* _TASK DIRECTIONS_: Reproduce the data below line by line, from its first line to the line with "(** *** strip *)", both included, and nothing past that point.

(Beginning of MATERIAL FOR THIS EXERCISE)

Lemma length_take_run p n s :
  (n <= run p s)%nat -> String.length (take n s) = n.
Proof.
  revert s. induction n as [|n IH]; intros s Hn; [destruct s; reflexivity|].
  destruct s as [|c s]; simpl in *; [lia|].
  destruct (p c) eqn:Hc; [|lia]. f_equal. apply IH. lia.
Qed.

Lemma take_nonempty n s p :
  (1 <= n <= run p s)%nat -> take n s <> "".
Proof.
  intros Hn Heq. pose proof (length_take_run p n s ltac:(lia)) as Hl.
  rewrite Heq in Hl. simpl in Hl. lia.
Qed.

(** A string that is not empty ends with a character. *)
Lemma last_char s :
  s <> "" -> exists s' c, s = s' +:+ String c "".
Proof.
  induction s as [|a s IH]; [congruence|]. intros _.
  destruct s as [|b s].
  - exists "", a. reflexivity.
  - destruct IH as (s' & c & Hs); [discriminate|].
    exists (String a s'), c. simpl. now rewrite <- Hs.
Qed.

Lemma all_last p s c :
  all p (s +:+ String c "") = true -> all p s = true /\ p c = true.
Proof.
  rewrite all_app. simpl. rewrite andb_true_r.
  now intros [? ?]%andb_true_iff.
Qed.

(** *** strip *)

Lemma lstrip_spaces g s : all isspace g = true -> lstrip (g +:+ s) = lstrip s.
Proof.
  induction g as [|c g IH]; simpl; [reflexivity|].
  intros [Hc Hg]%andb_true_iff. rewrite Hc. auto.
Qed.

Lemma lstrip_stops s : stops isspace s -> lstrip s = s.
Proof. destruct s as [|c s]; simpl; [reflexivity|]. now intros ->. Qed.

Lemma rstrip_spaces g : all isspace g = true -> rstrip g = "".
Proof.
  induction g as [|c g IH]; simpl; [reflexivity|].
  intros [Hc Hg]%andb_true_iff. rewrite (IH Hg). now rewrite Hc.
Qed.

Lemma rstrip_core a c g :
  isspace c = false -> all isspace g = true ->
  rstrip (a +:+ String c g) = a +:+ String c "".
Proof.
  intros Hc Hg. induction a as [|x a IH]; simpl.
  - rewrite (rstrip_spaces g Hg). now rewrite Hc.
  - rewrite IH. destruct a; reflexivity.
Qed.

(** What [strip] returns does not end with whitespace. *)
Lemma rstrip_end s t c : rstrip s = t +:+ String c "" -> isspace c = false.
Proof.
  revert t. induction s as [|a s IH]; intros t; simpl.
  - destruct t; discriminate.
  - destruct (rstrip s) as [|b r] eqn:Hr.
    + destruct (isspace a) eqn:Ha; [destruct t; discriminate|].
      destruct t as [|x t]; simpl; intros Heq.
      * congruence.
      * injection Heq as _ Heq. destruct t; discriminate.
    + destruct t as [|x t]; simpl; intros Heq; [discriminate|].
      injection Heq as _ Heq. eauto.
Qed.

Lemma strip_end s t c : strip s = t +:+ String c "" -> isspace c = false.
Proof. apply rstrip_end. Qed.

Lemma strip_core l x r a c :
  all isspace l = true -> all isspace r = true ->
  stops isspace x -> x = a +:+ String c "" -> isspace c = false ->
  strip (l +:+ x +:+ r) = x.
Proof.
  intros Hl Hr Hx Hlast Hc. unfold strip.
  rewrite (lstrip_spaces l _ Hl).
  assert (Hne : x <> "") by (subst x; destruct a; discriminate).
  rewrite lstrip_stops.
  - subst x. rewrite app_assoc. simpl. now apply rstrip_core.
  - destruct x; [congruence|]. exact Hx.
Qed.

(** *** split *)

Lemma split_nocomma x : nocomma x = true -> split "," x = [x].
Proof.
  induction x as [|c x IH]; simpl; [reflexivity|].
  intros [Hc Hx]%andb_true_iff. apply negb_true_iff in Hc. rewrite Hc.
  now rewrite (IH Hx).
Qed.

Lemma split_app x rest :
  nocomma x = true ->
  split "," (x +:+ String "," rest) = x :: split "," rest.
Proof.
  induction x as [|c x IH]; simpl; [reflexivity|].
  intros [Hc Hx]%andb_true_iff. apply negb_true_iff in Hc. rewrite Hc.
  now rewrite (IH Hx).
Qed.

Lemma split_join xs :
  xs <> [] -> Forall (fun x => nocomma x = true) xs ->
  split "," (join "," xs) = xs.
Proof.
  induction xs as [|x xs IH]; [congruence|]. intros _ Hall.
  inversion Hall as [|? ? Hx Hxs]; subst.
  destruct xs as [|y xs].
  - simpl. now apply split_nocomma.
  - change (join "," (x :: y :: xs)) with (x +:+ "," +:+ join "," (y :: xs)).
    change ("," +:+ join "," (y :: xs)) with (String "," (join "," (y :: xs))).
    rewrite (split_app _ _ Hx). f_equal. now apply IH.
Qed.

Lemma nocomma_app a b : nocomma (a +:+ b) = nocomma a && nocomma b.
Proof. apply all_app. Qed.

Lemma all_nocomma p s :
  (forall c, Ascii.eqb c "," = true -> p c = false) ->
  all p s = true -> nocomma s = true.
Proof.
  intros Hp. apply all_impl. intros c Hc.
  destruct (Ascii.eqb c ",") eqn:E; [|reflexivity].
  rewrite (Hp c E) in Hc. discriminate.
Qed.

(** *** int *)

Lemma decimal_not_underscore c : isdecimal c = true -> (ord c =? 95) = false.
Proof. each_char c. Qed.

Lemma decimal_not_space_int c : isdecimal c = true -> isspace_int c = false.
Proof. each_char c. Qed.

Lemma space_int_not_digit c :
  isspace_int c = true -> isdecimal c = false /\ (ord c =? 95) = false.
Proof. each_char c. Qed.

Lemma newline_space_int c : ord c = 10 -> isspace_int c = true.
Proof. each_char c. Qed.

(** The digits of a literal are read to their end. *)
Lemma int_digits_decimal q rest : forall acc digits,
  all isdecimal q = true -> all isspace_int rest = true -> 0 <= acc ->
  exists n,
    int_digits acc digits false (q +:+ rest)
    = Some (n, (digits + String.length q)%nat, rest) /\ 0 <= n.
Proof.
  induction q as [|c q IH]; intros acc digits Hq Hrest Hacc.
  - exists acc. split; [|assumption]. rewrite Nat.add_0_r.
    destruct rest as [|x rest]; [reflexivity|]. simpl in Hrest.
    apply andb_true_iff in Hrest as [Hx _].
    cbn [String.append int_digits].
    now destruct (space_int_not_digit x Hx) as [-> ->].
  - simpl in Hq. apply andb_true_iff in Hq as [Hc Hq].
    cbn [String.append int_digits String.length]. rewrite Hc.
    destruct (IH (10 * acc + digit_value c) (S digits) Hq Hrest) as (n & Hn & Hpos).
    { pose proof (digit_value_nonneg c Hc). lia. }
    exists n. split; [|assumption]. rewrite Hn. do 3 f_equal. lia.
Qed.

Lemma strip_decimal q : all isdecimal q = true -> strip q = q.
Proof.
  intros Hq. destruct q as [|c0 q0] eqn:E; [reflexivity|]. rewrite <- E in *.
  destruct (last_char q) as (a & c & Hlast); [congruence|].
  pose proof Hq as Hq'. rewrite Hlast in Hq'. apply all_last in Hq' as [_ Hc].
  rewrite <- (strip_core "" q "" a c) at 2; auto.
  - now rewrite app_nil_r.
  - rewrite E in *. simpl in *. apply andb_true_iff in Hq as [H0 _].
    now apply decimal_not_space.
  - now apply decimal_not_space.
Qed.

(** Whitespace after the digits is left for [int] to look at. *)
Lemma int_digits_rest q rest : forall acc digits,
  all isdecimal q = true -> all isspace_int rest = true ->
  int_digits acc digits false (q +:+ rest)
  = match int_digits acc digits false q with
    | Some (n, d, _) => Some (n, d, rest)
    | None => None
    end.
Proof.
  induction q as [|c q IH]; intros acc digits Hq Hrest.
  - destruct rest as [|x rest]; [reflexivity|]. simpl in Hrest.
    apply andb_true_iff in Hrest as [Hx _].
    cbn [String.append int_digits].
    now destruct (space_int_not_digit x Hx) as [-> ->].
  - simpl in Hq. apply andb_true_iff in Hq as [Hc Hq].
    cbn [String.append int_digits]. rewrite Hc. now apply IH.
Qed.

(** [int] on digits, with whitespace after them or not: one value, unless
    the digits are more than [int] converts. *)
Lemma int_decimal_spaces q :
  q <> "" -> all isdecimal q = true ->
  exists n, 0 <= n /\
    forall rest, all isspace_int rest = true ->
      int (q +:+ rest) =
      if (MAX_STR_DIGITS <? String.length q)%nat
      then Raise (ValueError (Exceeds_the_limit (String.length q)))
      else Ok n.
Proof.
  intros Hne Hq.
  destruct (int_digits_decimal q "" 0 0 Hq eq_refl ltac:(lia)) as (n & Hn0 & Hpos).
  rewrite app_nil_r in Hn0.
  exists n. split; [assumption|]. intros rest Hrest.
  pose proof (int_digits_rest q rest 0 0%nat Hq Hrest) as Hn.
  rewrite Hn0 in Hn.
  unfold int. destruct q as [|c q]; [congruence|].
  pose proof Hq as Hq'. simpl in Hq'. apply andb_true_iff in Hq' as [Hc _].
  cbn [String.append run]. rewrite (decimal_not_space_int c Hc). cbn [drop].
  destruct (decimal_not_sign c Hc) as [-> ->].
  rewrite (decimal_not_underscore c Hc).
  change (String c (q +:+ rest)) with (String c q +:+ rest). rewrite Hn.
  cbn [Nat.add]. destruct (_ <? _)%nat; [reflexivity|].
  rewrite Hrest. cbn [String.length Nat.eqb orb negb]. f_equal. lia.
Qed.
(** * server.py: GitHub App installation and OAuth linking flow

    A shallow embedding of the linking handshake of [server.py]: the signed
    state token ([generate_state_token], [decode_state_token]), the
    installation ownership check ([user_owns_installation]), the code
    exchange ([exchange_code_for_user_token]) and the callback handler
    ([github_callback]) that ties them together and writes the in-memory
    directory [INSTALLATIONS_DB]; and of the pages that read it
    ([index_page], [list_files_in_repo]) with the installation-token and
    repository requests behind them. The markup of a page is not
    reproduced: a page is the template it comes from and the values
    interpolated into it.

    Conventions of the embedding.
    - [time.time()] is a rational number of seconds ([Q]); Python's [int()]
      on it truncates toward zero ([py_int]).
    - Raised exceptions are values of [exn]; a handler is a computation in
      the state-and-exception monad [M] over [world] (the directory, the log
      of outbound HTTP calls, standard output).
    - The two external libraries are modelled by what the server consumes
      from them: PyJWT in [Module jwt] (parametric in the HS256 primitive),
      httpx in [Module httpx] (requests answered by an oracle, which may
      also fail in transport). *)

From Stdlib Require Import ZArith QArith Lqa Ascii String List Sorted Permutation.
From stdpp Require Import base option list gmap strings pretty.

(End of MATERIAL FOR THIS EXERCISE)

* _RESPONSE_:
Lemma length_take_run p n s :
  (n <= run p s)%nat -> String.length (take n s) = n.
Proof.
  revert s. induction n as [|n IH]; intros s Hn; [destruct s; reflexivity|].
  destruct s as [|c s]; simpl in *; [lia|].
  destruct (p c) eqn:Hc; [|lia]. f_equal. apply IH. lia.
Qed.

Lemma take_nonempty n s p :
  (1 <= n <= run p s)%nat -> take n s <> "".
Proof.
  intros Hn Heq. pose proof (length_take_run p n s ltac:(lia)) as Hl.
  rewrite Heq in Hl. simpl in Hl. lia.
Qed.

(** A string that is not empty ends with a character. *)
Lemma last_char s :
  s <> "" -> exists s' c, s = s' +:+ String c "".
Proof.
  induction s as [|a s IH]; [congruence|]. intros _.
  destruct s as [|b s].
  - exists "", a. reflexivity.
  - destruct IH as (s' & c & Hs); [discriminate|].
    exists (String a s'), c. simpl. now rewrite <- Hs.
Qed.

Lemma all_last p s c :
  all p (s +:+ String c "") = true -> all p s = true /\ p c = true.
Proof.
  rewrite all_app. simpl. rewrite andb_true_r.
  now intros [? ?]%andb_true_iff.
Qed.

(** *** strip *)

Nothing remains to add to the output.